→ **How to complete this task**: Go through the records and report each line in which the word "payload" occurs.

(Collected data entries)
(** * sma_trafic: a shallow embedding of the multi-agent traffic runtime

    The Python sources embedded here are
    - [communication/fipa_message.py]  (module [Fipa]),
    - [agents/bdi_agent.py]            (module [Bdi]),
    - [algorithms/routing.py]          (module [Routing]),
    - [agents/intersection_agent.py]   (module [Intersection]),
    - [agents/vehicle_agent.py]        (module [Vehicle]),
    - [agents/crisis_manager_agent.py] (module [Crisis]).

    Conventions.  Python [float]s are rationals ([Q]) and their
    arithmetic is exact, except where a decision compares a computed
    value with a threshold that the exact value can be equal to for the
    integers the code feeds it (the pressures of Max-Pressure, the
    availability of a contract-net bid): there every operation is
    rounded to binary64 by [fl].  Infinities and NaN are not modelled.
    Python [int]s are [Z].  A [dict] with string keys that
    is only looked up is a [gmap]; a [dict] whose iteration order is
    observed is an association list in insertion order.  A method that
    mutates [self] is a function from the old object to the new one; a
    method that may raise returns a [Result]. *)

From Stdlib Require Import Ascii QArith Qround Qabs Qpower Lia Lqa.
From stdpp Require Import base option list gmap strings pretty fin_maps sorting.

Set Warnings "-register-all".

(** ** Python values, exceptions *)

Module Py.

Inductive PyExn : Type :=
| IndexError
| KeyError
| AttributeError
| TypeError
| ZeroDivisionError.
* * *
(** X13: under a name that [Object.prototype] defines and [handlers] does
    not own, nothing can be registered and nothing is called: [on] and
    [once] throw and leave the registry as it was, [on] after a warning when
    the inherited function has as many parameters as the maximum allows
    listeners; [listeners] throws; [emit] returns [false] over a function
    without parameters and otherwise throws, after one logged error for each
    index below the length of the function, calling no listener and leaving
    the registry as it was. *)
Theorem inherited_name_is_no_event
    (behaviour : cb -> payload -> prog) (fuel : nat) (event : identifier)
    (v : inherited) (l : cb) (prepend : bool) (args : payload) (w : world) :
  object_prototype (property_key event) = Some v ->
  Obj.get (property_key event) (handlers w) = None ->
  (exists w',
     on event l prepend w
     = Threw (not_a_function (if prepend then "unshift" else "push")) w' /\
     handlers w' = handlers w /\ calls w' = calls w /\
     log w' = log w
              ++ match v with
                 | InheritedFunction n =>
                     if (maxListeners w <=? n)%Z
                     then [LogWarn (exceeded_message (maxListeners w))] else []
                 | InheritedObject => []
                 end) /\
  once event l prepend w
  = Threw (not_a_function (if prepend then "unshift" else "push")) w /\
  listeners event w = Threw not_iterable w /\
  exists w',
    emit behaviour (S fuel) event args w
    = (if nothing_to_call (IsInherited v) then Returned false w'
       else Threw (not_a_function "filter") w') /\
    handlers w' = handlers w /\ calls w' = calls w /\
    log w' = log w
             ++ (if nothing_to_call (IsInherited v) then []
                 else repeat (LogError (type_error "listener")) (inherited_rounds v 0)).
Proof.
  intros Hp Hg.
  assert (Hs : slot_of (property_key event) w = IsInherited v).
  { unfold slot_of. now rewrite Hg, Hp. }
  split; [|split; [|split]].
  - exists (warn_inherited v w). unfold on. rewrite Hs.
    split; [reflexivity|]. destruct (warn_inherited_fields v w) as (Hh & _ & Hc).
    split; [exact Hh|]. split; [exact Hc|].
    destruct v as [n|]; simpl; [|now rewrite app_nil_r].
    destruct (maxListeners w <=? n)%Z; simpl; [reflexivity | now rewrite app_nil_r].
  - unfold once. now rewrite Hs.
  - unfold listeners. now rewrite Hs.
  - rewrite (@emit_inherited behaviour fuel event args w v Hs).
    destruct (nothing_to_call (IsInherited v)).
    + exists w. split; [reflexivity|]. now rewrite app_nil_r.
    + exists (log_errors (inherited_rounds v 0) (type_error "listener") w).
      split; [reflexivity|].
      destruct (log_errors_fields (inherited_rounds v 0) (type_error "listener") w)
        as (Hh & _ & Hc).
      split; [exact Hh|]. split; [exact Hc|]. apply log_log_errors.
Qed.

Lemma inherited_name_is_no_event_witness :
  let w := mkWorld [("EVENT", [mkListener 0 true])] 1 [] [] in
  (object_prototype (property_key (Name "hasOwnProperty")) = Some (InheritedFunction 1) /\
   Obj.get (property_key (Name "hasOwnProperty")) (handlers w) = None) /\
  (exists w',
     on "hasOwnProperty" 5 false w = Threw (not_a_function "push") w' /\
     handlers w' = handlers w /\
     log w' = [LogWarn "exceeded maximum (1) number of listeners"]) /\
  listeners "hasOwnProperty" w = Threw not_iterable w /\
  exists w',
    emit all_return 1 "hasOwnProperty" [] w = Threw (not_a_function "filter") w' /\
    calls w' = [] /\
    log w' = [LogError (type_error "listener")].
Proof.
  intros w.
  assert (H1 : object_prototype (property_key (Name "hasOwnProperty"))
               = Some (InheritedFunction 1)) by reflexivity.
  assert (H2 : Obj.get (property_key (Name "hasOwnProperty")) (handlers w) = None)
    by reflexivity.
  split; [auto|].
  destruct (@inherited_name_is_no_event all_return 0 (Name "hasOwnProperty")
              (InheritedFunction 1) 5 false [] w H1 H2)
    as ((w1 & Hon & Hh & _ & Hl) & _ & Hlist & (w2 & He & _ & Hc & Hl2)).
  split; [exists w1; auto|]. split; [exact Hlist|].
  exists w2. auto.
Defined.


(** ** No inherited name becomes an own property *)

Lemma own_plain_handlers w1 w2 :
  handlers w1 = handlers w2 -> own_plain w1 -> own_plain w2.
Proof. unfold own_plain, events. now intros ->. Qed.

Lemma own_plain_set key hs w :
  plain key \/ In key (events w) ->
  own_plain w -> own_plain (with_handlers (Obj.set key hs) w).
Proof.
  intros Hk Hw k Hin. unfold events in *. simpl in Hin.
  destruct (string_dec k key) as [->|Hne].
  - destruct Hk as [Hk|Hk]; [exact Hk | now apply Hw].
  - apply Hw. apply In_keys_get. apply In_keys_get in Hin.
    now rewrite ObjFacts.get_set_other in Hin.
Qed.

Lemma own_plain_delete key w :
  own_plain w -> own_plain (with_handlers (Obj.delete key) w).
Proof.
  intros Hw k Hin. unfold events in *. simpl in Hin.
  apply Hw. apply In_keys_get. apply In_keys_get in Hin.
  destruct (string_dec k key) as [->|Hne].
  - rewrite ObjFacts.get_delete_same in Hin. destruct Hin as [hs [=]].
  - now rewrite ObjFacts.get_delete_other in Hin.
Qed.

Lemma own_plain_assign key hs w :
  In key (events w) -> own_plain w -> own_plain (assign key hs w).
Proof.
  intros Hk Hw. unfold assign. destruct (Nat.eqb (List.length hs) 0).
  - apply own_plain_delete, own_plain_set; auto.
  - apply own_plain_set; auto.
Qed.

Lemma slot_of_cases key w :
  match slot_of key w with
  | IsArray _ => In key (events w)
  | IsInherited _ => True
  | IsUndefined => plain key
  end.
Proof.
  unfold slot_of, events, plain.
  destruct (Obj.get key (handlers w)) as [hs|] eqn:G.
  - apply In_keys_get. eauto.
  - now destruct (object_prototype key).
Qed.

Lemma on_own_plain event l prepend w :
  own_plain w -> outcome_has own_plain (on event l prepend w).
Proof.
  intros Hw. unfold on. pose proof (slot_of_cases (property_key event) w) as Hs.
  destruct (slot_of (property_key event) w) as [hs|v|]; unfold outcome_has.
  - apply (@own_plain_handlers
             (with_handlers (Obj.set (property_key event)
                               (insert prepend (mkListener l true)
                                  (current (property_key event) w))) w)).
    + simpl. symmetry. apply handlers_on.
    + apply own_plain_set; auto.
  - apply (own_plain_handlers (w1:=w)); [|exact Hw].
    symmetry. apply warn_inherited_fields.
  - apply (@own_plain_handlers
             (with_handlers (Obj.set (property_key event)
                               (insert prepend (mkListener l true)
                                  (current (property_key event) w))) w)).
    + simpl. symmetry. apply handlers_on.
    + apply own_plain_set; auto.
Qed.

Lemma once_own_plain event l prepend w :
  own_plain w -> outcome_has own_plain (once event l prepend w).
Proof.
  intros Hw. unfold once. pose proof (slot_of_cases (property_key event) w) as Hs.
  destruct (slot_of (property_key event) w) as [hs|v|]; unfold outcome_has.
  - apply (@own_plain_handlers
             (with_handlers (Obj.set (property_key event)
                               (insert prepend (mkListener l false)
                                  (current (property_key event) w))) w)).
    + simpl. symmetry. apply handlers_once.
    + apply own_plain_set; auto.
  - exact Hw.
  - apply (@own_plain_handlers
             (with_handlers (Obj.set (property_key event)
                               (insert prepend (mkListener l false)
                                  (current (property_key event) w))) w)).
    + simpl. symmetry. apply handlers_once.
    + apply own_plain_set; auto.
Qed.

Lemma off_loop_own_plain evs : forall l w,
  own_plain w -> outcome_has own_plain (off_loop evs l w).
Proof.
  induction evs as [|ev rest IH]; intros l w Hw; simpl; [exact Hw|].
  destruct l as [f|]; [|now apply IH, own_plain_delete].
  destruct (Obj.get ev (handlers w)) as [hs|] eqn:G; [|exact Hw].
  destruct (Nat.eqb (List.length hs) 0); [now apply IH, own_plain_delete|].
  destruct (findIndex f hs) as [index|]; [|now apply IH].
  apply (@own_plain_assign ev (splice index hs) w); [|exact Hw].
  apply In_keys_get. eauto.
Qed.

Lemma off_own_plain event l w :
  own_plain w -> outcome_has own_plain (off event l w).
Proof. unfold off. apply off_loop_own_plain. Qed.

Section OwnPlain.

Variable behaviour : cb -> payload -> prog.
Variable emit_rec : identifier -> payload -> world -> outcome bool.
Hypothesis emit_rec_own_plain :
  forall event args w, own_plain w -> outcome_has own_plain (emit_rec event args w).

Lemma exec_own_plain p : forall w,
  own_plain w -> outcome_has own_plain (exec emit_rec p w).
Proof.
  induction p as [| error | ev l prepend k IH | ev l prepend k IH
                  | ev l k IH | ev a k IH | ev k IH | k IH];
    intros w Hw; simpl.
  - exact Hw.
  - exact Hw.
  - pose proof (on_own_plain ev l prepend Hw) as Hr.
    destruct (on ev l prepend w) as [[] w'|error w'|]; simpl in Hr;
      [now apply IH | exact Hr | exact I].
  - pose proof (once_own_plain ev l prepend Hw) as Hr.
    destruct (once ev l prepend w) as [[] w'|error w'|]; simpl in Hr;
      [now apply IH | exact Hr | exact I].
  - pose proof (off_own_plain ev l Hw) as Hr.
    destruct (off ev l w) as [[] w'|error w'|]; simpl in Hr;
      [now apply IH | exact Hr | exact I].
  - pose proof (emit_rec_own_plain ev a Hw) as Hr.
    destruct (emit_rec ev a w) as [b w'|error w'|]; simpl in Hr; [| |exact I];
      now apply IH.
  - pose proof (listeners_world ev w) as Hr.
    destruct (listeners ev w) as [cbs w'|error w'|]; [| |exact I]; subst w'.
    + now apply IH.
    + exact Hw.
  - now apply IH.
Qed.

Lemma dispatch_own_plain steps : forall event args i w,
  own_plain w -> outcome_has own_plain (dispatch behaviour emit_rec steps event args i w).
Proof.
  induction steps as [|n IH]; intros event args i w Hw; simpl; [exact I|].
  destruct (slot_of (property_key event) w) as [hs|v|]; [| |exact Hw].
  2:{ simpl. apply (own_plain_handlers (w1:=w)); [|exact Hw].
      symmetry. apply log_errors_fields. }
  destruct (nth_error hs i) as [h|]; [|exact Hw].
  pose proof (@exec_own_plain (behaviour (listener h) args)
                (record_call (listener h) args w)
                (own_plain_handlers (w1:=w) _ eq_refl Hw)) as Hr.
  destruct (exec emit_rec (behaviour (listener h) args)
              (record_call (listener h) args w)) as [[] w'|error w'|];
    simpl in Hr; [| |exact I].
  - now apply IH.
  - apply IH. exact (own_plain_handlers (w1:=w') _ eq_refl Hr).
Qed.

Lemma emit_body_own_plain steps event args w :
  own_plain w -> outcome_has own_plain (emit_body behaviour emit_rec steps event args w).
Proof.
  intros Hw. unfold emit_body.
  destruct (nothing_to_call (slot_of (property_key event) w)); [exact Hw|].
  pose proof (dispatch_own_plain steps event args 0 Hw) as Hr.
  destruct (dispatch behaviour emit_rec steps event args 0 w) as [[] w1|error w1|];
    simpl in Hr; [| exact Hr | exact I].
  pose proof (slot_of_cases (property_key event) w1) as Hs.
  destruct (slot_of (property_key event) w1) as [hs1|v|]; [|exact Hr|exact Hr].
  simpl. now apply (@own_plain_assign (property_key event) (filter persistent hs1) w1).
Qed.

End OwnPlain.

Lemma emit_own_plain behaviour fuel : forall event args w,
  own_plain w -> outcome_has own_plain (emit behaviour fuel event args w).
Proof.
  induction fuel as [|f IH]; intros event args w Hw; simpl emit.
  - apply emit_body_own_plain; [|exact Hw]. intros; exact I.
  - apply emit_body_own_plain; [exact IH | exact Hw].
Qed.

→ **Your response**:
    (behaviour : cb -> payload -> prog) (fuel : nat) (event : identifier)
    (v : inherited) (l : cb) (prepend : bool) (args : payload) (w : world) :
Variable behaviour : cb -> payload -> prog.
Variable emit_rec : identifier -> payload -> world -> outcome bool.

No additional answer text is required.